Des établissements nichés à deux pas ce qui lui permet, vu ses grandes jambes, de passer d’une maison à l’autre en moins de temps qu’il n’en fait pour vider un verre de Saint Chinian Borie La Vitarelle, cuvée Les Terres Blanches 2015. Une fois la soif étanchée, reste à se pencher sur le solide. Une carte courte, pas de menu, un poil de name dropping et de jolies propositions mitonnées par Rémi N’Guyen entraperçu dans les brigades de palaces parisiens. Ca commence par de la burrata des Pouilles. Et vous de penser que ce n’est pas de saison. Certes, elle déboule en général à la fin de l’hiver et au printemps mais ici, elle n’est à la carte que selon les arrivages et c’est le jeudi. Ca tombe bien, nous y étions un jeudi.

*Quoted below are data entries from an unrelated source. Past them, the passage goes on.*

(* ===== verification/Prelude.v ===== *)
(** * VoodooPS2Controller: a verification development

    The program (src/) is a set of macOS kernel extensions that drive PS/2
    keyboards, mice and touchpads:

    - ApplePS2Controller (src/VoodooPS2Controller/VoodooPS2Controller.cpp/.h)
      owns the 8042 chip.  It executes requests (short programs of port reads
      and writes) for the drivers, reads the chip at interrupt time and hands
      each byte to the driver of its stream, moves the system between its power
      states, passes messages between the drivers and computes the
      configuration each of them starts from.
    - ApplePS2Keyboard (src/VoodooPS2Keyboard) decodes scan codes at interrupt
      time into packets in a ring buffer, and turns packets into ADB key events
      on the work loop, through configurable tables, macros and special keys.
    - ApplePS2Mouse (src/VoodooPS2Mouse) assembles packets of three or four bytes
      and turns them into pointer and wheel events, with a middle button made of
      two.
    - ApplePS2SynapticsTouchPad (src/VoodooPS2Trackpad) assembles packets of six
      bytes and runs a gesture machine on them: moves, taps, drags, scrolls with
      momentum, swipes, click pads, a second finger, a guest device.
    - ApplePS2ALPSGlidePoint and ApplePS2SentelicFSP (src/VoodooPS2Trackpad) drive
      ALPS and Sentelic touchpads: packets of three or six, three or four bytes,
      edge scrolling, the registers of the pad.
    - AppleACPIPS2Nub, ApplePS2KeyboardDevice and ApplePS2MouseDevice
      (src/VoodooPS2Controller) are the nubs below and above the controller: the
      first makes one provider of the two ACPI devices and translates interrupt
      numbers, the others are what a driver attaches to.
    - VoodooPS2Daemon (src/VoodooPS2Daemon/main.cpp) is a user process that counts
      USB mice and tells the touchpad or mouse driver.

    The components meet in three ways: the drivers submit requests to the
    controller, the controller calls the interrupt, packet and power actions
    the drivers installed, and the drivers exchange messages through the
    controller.

    ** Files

    - Prelude: outcomes ([Done], [Undef] for what C++ leaves undefined, [NoFuel]),
      the state monad [M], record update, machine integers ([u8] .. [s32]),
      arrays with checked accesses ([aget], [aset]), the total-correctness logic
      [safe], tactics.
    - RingBuffer: the template class RingBuffer of ApplePS2Device.h, refined to
      a bounded FIFO of bytes and of packets.
    - PS2Defs: the constants and types of ApplePS2Device.h, requests among them.
    - PortIO: the interface to the I/O ports (class [PortIO]) with the relations
      that say what a chip does, and [Chip], an executable 8042.
    - Controller: the state (record [ApplePS2Controller]) and the member functions
      of the controller, one definition each: readDataPort, processRequest,
      submitRequestAndBlock, setCommandByte, handleInterrupt, resetController,
      setPowerStateGated, dispatchMessageGated, ...
    - ControllerSpec: reads against reference runs on streams of bytes,
      requests, interrupts, the command byte.
    - Line: requests as conversations with the two devices (monad [Talk]), what a
      chip does that connects them (class [Wired]), and an executable chip with any
      two devices behind it.
    - ControllerPower: the controller as a transition system over its entry
      points, its invariant, and the sleep/wake cycle.
    - PowerCall: setPowerState and the thread call that takes a change of power
      state to the work loop.
    - ControllerLife: init, probe, start, stop and free of the controller with
      every allocation that can fail, and the device nubs (record
      [ApplePS2Device]) with their methods.
    - DebugBuild: the interrupt, work loop and reading code of the build with
      DEBUGGER_SUPPORT and HANDLE_INTERRUPT_DATA_LATER.  Watchdog: the same code
      with WATCHDOG_TIMER, and with HANDLE_INTERRUPT_DATA_LATER alone.
    - Config: getPlatformManufacturer .. makeConfigurationNode, translateArray.
    - KeyMaps: the tables of ApplePS2ToADBMap.h and the default key map.
    - Keyboard: the state (record [ApplePS2Keyboard]) and the member functions of
      the keyboard driver.
    - KeyboardSpec: the driver's invariant [kb_wf], the scan code decoder against
      an abstract one, draining, macros, levels.
    - KeyboardEntry: parsers and configuration, ordinary keys, initKeyboard, and
      the life of the driver from init to stop.
    - Pointing: what the pointing drivers have in common, stated once: requests to
      a Synaptics touchpad, the report of the middle button, other pointing
      devices, the properties of a Darwin version; packets in a ring buffer.
    - Averages: the filter templates of VoodooPS2SynapticsTouchPad.h.
    - Mouse: the state (record [ApplePS2Mouse]) and the member functions of the
      mouse driver.  MouseSpec: its invariant, the packet assembler against an
      abstract one, decoding.  MouseEntry: the middle button, and the life of the
      driver from init to stop.
    - Synaptics: the state (record [ApplePS2SynapticsTouchPad], its members
      grouped by what they are for) and the member functions of the touchpad
      driver; dispatchEventsWithPacket, nine hundred lines, is one definition per
      block.  SynapticsSpec: the invariant [inv] and that every block keeps it.
      SynapticsEntry: packet assembly against an abstract assembler, messages,
      power.  SynapticsLife: which configurations are usable, and the life of the
      driver.  SynapticsGestures: encoding and decoding of packets.
      SynapticsMotion: the motion of a finger, momentum.
    - PadLine: the Synaptics driver with the controller, a chip and a touchpad
      (class [SynapticsPad]) behind its requests.  Typing: the keyboard driver
      whose messages the controller takes to the touchpad driver.
    - Alps: the state and the member functions of the ALPS driver, with [double]
      as the binary64 of the Standard Library's specification of IEEE 754.
      AlpsSpec: bounds on its floating point numbers, its invariant, packet
      assembly, its life, decoding.
    - Sentelic: the state and the functions of the Sentelic driver.  SentelicSpec:
      its invariant, packet assembly, its life, what is sent to the registers.
    - AcpiNub: AppleACPIPS2Nub.  Daemon: the daemon.  NewKext: the allocation
      functions of new_kext.cpp.
    - System: what the controller sees of a driver (record [Driver]), what a driver
      promises (class [Contract]), and the theorems about the controller with two
      drivers behind it, proved against the contract.  Drivers: the five drivers
      as instances of it.

    ** How code becomes definitions

    A member function is a definition in the monad [M]: it reads and updates the
    record of its object and emits events to a trace (port writes, key events,
    requests, log messages that matter).  Names are the source's; a long function
    is split where the source has blocks, and the pieces are composed the way the
    code composes them.  An access outside an array or through a null pointer is
    [Undef], so a theorem that concludes [Done] shows it does not happen.

    What is outside the repository is a parameter: the ports ([PortIO]), the
    drivers' actions as the controller sees them ([callInterrupt] and friends),
    the clock, ACPI methods and the receivers of messages as the keyboard sees
    them ([KEnv]), the NX_ constants.  Hypotheses on them are documented behaviour
    (a receiver leaves the data of a message of the type it had; the chip accepts
    what is written within the timeout) and every theorem that has one has a
    witness on a concrete instance.

    ** What the theorems show

    - Reading: [readDataPort_refines], [readDataPortExpect_conserves] and
      [second_chance] say which byte a read returns and that no byte of either
      stream is lost or duplicated; [handleInterrupt_ok] says the same of an
      interrupt; [readDataPort_no_timeout_when_flooded] shows where the timeout
      does not apply.
    - The whole stack: [stack_session] composes the interrupt handlers and packet
      actions of the controller with any two drivers that honour the contract: each
      gets its bytes in order and no wake-up is lost.
    - Requests from end to end: [request_conversation] says that a blocking request
      is exactly its conversation with the devices, without the polls and
      timeouts it is made of; [pad_session] carries that through to the touchpad,
      which ends with the mode byte the driver set and whose data the driver gets.
    - Messages from end to end: [typing_session] says what a sequence of keys
      does to the touchpad driver.
    - Life of the controller: [start_all_or_nothing] (nothing is leaked, whatever
      fails), [early_consumer]; [nub_roundtrip] (installing actions through a
      nub and uninstalling them); [nub_routing] (which interrupt is which).
    - Debugger build: [debug_session], [extended_delete_sticks];
      [debug_read_refines] and [debug_expect_refines] (reads with the queue in
      front of the port).  Other builds: [watchdog_tick], [later_drains].  Daemon:
      [daemon_counts], [option_without_value].  Allocation: [delete_undefined].
    - Requests: [request_reports_index], [composite_equivalent],
      [command_byte_two_ways], [offline_queue_drains].
    - Power: [power_invariant] over all sequences of entry points,
      [sleep_disarms], [sleep_wake_cycle]; [power_calls] on the way a change of
      state takes to the work loop.
    - Ring buffer: [byte_step_refines], [packet_session_fifo].
    - Configuration: [configuration_precedence], [acpi_roundtrip],
      [configuration_links].
    - Keyboard: [keyboard_safe] (no undefined behaviour and termination of every
      entry point), [scan_session] (refinement of the decoder),
      [packetReady_delivers], [plain_key_dispatch], [initKeyboard_resets],
      [level_keys], [parseRemap_roundtrip], [parseAction_roundtrip],
      [keymap_well_formed].
    - Mouse: [mouse_safe], [mouse_session] (refinement of packet assembly),
      [mouse_packet_roundtrip], [middle_sequence] and [middle_clicks] (the middle
      button), [held_button_released].
    - Synaptics: [synaptics_safe] (no division by zero, missing timer or index out
      of range, in any sequence of entry points), [synaptics_session],
      [absolute_roundtrip], [position_mistaken_for_reset], [finger_motion] (no
      motion is lost), [momentum_stops]; [average_run], [average_bounds] (the
      filters).
    - ALPS: [alps_safe] (every acceleration that can be set converts to [int]),
      [alps_session] (refinement of packet assembly), [alps_motion].
    - Sentelic: [sentelic_safe], [register_roundtrip], [failed_read_sends_reset].

    ** Fuel and bounds

    Loops the source bounds are bounded the same way (10000 polls of a read,
    commandsCount commands, 512 keys, the 31 packets a ring of 32 can hold).
    Loops it leaves unbounded (waiting for the input buffer, draining the output
    buffer, requests that wait) take a fuel parameter; theorems about them say how
    much is enough, in terms of what the chip presents, and conclude [Done].
    [configuration_links] and [readDataPort_no_timeout_when_flooded] are about
    loops that do not end, stated for every amount of fuel.

    ** What is not modelled

    IOKit itself (the registry, scheduling of work loops): entry points run one
    after the other, as the command gate makes them, and interrupts are entry
    points of their own.  What IOKit grants or refuses is a parameter; allocation
    failures appear where the code reacts to them.  Log output and code compiled
    only with DEBUG or NEWIRQ are left out, and so are the allocation of the
    watchdog timer and of the debugger's queue in start.  In the theorems about
    one driver requests and messages are answered by a parameter; it is the
    controller of Controller.v in PadLine (requests of the Synaptics driver, but
    for those that flush the port or reset the touchpad) and in Typing (messages
    of the keyboard driver).  Signed arithmetic that C++ leaves undefined
    on overflow wraps around in the model, except division, whose undefined cases
    are [Undef], and conversion of floating point numbers to [int].  The
    preference pane and its loader are Objective-C user interface and not
    modelled. *)

From stdpp Require Export base list option strings gmap.
From Stdlib Require Export ZArith Lia.
#[global] Open Scope Z_scope.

Quelques condiments et on la gobe ainsi, fraîche comme la rosée du matin. Pour rester en Italie, risotto au potiron et calamars snackés. Bon à cet instant, l’affaire se gâte et l’italien de passage va mal digérer ce risotto. Trop liquide, un poil trop cuit. C’est plutôt du calamar snacké déposé sur du riz parfaitement parfumé au passage mais trop éloigné de la dénomination risotto. Le chocolat, orange confite et noisettes grillées tient en revanche parfaitement ses promesses.

Le Petit Varenne. 57, rue de Bellechasse. 7e. Tél. : 01 42 73 60 72. Carte : de 40 à 50 €. Fermé le dimanche et le lundi. M° : Varenne ou Rue du Bac.